Le ministère de la Justice a accusé l’ancien PDG de start-up de commerce Nate of Fraud. Albert Sanigar a été facturé et accusé d’utiliser le travail humain, mais dit aux investisseurs et aux clients que le travail a été fait avec l’intelligence artificielle.
Nate, une entreprise de technologie de démarrage, a promis qu’il était plus facile pour les consommateurs de magasiner, avec l’aide de l’intelligence artificielle. Cependant, le ministère de la Justice dit qu’il n’y avait pas de technique miraculeuse derrière la transaction de l’application de caisse.
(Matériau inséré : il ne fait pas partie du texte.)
Lemma nmea_lookup_partial r inst body p s :
  holds r p → sentence_ok body → frame body = p ++ s → s ≠ [] →
  lookup_packet (msg_buf r) inst (buff_start r) (buff_end r) = Ok None.
Proof.
  intros H [Hn Hl] E Hs. pose proof (linear_holds r _ H) as Hlin. unfold lookup_packet. rewrite Hlin.
  destruct (buff_end r =? buff_start r); [done|].
  destruct (Z.ltb_spec (buff_start r + Z.of_nat (length p) - buff_start r) 8); [done|].
  destruct p as [|x p]; [simpl in *; lia|]. injection E as <- E.
  rewrite (first_cell _ _ _ H), result_bind_Ok, Z.eqb_refl. cbn [negb]. pose proof H as (Hw & Hst & _).
  assert (GPS_END_CHAR ∉ GPS_START_CHAR :: p) as Hnp.
  { rewrite elem_of_cons. intros [?|Hin]; [done|]. unfold crlf in E.
    destruct s as [|y s] using rev_ind; [done|]. clear IHs.
    replace (body ++ [13; 10]) with ((body ++ [13]) ++ [10]) in E by by rewrite <- app_assoc.
    rewrite app_assoc in E. apply app_inj_tail in E as [E _].
    assert (GPS_END_CHAR ∈ body ++ [13]) as Hin2 by (rewrite E; apply elem_of_app; by left).
    apply elem_of_app in Hin2 as [?|Hin2]; [done|]. by apply list_elem_of_singleton in Hin2. }
  replace (Z.to_nat _) with (length (GPS_START_CHAR :: p) + 0)%nat by lia.
  rewrite (find_end_skip _ _ _ _ Hw) by (done || lia). cbn [find_end]. rewrite result_bind_Ok.
  assert (∃ b, cell (msg_buf r) (buff_start r + Z.of_nat (length (GPS_START_CHAR :: p))) = Ok b) as [b ->].
  { unfold cell, nth_byte. rewrite rem_slot by lia. rewrite (proj2 (Z.ltb_ge _ _)) by lia. rewrite Nat2Z.id.
    destruct (lookup_lt_is_Some_2 (msg_buf r) (slot (buff_start r + Z.of_nat (length (GPS_START_CHAR :: p))))) as [b ->];
      [|by exists b]. rewrite (window_length _ _ _ Hw). apply slot_lt. }
  rewrite result_bind_Ok, Z.eqb_refl. by rewrite orb_true_r.
Qed.
(* ===== verification/FilterPrograms.v ===== *)
(** * The programs that make the driver's filters

    Models [rt2501/sources/Module/user/]: [mkfilter.c] and [rmfilter.c] parse
    their arguments, [proc_write.c] writes the request to [/proc/synch_filters],
    where [Sync.procfile_write] takes it; and the functions of [rtmp_main.c] that
    load and unload the driver, with the proc file and the filters. *)

From S2P Require Import Prelude CString Klist Chains Registry ProcListing Sync DriverListing.

(** ** proc_write.c *)

(** What the environment decides of a request: whether [open] succeeds, whether
    the kernel can copy it, and the address of a new filter. *)
Record request_env : Type := mk_env { opened : bool; copied : bool; alloc : Z }.

(** The bytes of a [filter]; the three after [proto] are never assigned. *)
Definition filter_bytes (padding : list Z) (f : flt) : list Z :=
  [u8 (fl_proto f)] ++ padding ++ le_bytes 4 (fl_dst_addr f) ++ le_bytes 4 (fl_src_addr f)
    ++ le_bytes 2 (fl_dst_port f) ++ le_bytes 2 (fl_src_port f).

(** [open], [write] and [close]; the status only decides what is printed. *)
Definition send_request (e : request_env) (buff : list Z) : stm synch unit :=
  if opened e then Sync.procfile_write (copied e) (alloc e) buff;; mret tt else mret tt.

Definition write_to_proc_entry (e : request_env) (padding : list Z)
    (cmd daddr saddr dport sport index : Z) : stm synch unit :=
  if cmd =? ch "R" then
    let buff := <[0%nat := ch "R"]> (replicate 18 0) in
    let buff := <[2%nat := ch ":"]> buff in
    buff ← lift (set_bytes buff 2 (filter_bytes padding (mk_flt 17 daddr saddr dport sport)));
    send_request e buff
  else if cmd =? ch "U" then
    let buff := <[0%nat := ch "U"]> (replicate 3 0) in
    let buff := <[2%nat := ch ":"]> buff in
    buff ← lift (set_bytes buff 2 [u8 index]);
    send_request e buff
  else mret tt.

(** ** mkfilter.c *)

Record options : Type := mk_options { daddr : Z; saddr : Z; dport : Z; sport : Z }.

(** The loop over the arguments. [argv[argc]] is NULL: an option without its
    value has the library read it. A string that is no address leaves the address
    as it was, since [inet_pton] returns 0 for it. *)
Fixpoint mkfilter_args (args : list (list Z)) (o : options) : result options :=
  match args with
  | [] => Ok o
  | a :: rest =>
      if streq a (str "-da") then
        match rest with
        | v :: rest' => mkfilter_args rest' (mk_options (default (daddr o) (inet_pton v)) (saddr o) (dport o) (sport o))
        | [] => Crash NullDeref
        end
      else if streq a (str "-sa") then
        match rest with
        | v :: rest' => mkfilter_args rest' (mk_options (daddr o) (default (saddr o) (inet_pton v)) (dport o) (sport o))
        | [] => Crash NullDeref
        end
      else if streq a (str "-dp") then
        match rest with
        | v :: rest' => mkfilter_args rest' (mk_options (daddr o) (saddr o) (htons (atoi v)) (sport o))
        | [] => Crash NullDeref
        end
      else if streq a (str "-sp") then
        match rest with
        | v :: rest' => mkfilter_args rest' (mk_options (daddr o) (saddr o) (dport o) (htons (atoi v)))
        | [] => Crash NullDeref
        end
      else mkfilter_args rest o
  end.

(** The arguments after the program's name. *)
Definition mkfilter_main (e : request_env) (padding : list Z) (args : list (list Z)) : stm synch Z :=
  if bool_decide (args = []) then mret 1
  else
    o ← lift (mkfilter_args args (mk_options 0 0 0 0));
    write_to_proc_entry e padding (ch "R") (daddr o) (saddr o) (sport o) (dport o) 0;;
    mret 0.

(** ** rmfilter.c *)

Definition rmfilter_main (e : request_env) (args : list (list Z)) : stm synch Z :=
  match args with
  | [a] => write_to_proc_entry e [] (ch "U") 0 0 0 0 (u8 (atoi a));; mret 0
  | _ => mret 1
  end.

(** ** rtmp_main.c *)

(** [usb]: the result of [usb_register]. *)
Definition usb_rtusb_init (entry : bool) (grants : list bool) (usb : Z) : stm table Z :=
  initialize_proc_filters entry grants;;
  mret usb.
Definition usb_rtusb_exit : stm table unit :=
  teardown_proc_filters;;
  on_synch clean_filters.

(** ** What a request does *)

Lemma htons_range z : is_u16 (htons z).
Proof.
  unfold htons, bswap. pose proof (le_val_range (reverse (le_bytes 2 (u16 z)))) as H.
  rewrite bytes_ok_reverse, length_reverse, length_le_bytes in H. apply H, le_bytes_ok.
Qed.

Definition options_ok (o : options) : Prop :=
  is_u32 (daddr o) ∧ is_u32 (saddr o) ∧ is_u16 (dport o) ∧ is_u16 (sport o).

Lemma inet_pton_range bs d : is_u32 d → is_u32 (default d (inet_pton bs)).
Proof.
  intros Hd. unfold inet_pton.
  destruct (split_on 46 bs []) as [|x1 [|x2 [|x3 [|x4 [|]]]]]; try exact Hd; simpl.
  destruct (octet x1) eqn:E1; [|exact Hd]. destruct (octet x2) eqn:E2; [|exact Hd].
  destruct (octet x3) eqn:E3; [|exact Hd]. destruct (octet x4) eqn:E4; [|exact Hd]. simpl.
  apply octet_range in E1, E2, E3, E4. lia.
Qed.

Lemma mkfilter_args_ok n args o o' :
  (length args ≤ n)%nat → options_ok o → mkfilter_args args o = Ok o' → options_ok o'.
Proof.
  revert args o. induction n as [|n IH]; intros [|a rest] o Hn Ho; simpl length in *; try lia; try (intros [= <-]; exact Ho).
  assert (∀ rest' o1, (length rest' ≤ length rest)%nat → options_ok o1 → mkfilter_args rest' o1 = Ok o' → options_ok o') as Hrec.
  { intros rest' o1 Hr. apply IH. lia. }
  destruct Ho as (H1 & H2 & H3 & H4). cbn [mkfilter_args].
  repeat (case_test; [destruct rest as [|v rest]; [discriminate|] | clear E]);
    apply Hrec; simpl length; try lia; unfold options_ok; simpl; refine (conj _ (conj _ (conj _ _))); try assumption;
    first [apply inet_pton_range; assumption | apply htons_range].
Qed.

Lemma le_bytes_word w n z : 0 ≤ z < 256 ^ Z.of_nat n → le_bytes n z = w → le_val w = z.
Proof. intros Hz <-. by rewrite le_val_le_bytes, Z.mod_small. Qed.

Lemma take_register al c0 pr p1 p2 p3 d0 d1 d2 d3 s0 s1 s2 s3 q0 q1 r0 r1 s :
  al ≠ 0 → nfilters s < 256 →
  Sync.procfile_write true al [ch "R"; c0; pr; p1; p2; p3; d0; d1; d2; d3; s0; s1; s2; s3; q0; q1; r0; r1] s =
    Ok (18, set_filters (<[Z.to_nat (nfilters s) := al]> (sy_chains s)) (u8 (nfilters s + 1))
      (<[al := mk_flt pr (le_val [d0; d1; d2; d3]) (le_val [s0; s1; s2; s3]) (le_val [q0; q1]) (le_val [r0; r1])]> (heap s)) s).
Proof.
  intros Hal Hn. unfold Sync.procfile_write.
  set (bs := ch "R" :: _). change (Z.of_nat (length bs)) with 18. change (bs ++ _) with bs.
  change (2 + sizeof_filter <? 18) with false. change (hd 0 bs =? ch "R") with true.
  change (18 - 2 =? sizeof_filter) with true. rewrite (proj2 (Z.eqb_neq al 0) Hal). cbv iota. cbn [negb].
  change (nth_byte bs 2) with (Ok pr). change (rd32 bs 6) with (Ok (le_val [d0; d1; d2; d3])).
  change (rd32 bs 10) with (Ok (le_val [s0; s1; s2; s3])). change (rd16 bs 14) with (Ok (le_val [q0; q1])).
  change (rd16 bs 16) with (Ok (le_val [r0; r1])).
  do 5 rewrite (bind_run (lift (Ok _)) _ _ _ _ eq_refl). rewrite (bind_run (modify _) _ _ _ _ eq_refl).
  unfold register_filter. erewrite bind_run; [reflexivity|].
  rewrite (bind_run get _ _ _ _ eq_refl). cbv beta.
  cbn [nfilters]. rewrite (proj2 (Z.ltb_lt _ MAX_FILTERS) Hn). reflexivity.
Qed.

(** The kernel stores the filter of a request as it was written. *)
Lemma register_request e padding f s :
  opened e = true → copied e = true → alloc e ≠ 0 → length padding = 3%nat → nfilters s < 256 →
  is_u32 (fl_dst_addr f) → is_u32 (fl_src_addr f) → is_u16 (fl_dst_port f) → is_u16 (fl_src_port f) → fl_proto f = 17 →
  write_to_proc_entry e padding (ch "R") (fl_dst_addr f) (fl_src_addr f) (fl_dst_port f) (fl_src_port f) 0 s =
    Ok (tt, set_filters (<[Z.to_nat (nfilters s) := alloc e]> (sy_chains s)) (u8 (nfilters s + 1))
              (<[alloc e := f]> (heap s)) s).
Proof.
  destruct f as [pr da sa dp sp]; cbn [fl_proto fl_dst_addr fl_src_addr fl_dst_port fl_src_port]. intros Ho Hc Hal Hp Hn H1 H2 H3 H4 ->.
  destruct padding as [|p1 [|p2 [|p3 [|]]]]; try discriminate Hp.
  unfold write_to_proc_entry, filter_bytes. cbn [fl_proto fl_dst_addr fl_src_addr fl_dst_port fl_src_port].
  destruct (le_bytes 4 da) as [|d0 [|d1 [|d2 [|d3 [|]]]]] eqn:Ed; try (simpl in Ed; discriminate Ed).
  destruct (le_bytes 4 sa) as [|s0 [|s1 [|s2 [|s3 [|]]]]] eqn:Es; try (simpl in Es; discriminate Es).
  destruct (le_bytes 2 dp) as [|q0 [|q1 [|]]] eqn:Eq; try (simpl in Eq; discriminate Eq).
  destruct (le_bytes 2 sp) as [|r0 [|r1 [|]]] eqn:Er; try (simpl in Er; discriminate Er).
  apply le_bytes_word in Ed, Es, Eq, Er; [|lia..]. rewrite <- Ed, <- Es, <- Eq, <- Er.
  change (ch "R" =? ch "R") with true. cbv iota zeta.
  erewrite bind_run by reflexivity. unfold send_request. rewrite Ho, Hc.
  erewrite bind_run; [reflexivity|]. by apply take_register.
Qed.

(** [mkfilter] adds one filter, with the addresses of its options, but with the
    ports exchanged. *)
Definition made (o : options) : flt := mk_flt 17 (daddr o) (saddr o) (sport o) (dport o).
Definition added (p : Z) (f : flt) (s : synch) : synch :=
  set_filters (<[Z.to_nat (nfilters s) := p]> (sy_chains s)) (u8 (nfilters s + 1)) (<[p := f]> (heap s)) s.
Au lieu de cela, ils ont été traités par des gens des Philippines et des Roumains.
Les responsables du bureau de l’avocat américain ont inculpé Albert Sanigar, ancien PDG de Nate.
« Albert Saniger a induit en erreur les investisseurs en tirant parti de la promesse et de l’attrait de la technologie de l’IA pour construire de faux récits sur les innovations qui n’ont jamais existé. » Ce type de tromperie sacrifie non seulement les investisseurs innocents, mais détourne également le capital des startups légitimes, rend les investisseurs sceptiques quant à une véritable percée, et finalement des startups dans le développement de l’AI. «
L’acte d’accusation intervient après un rapport d’information en 2022 qui prétendument que l’entreprise utilisait le travail humain à la place de l’IA.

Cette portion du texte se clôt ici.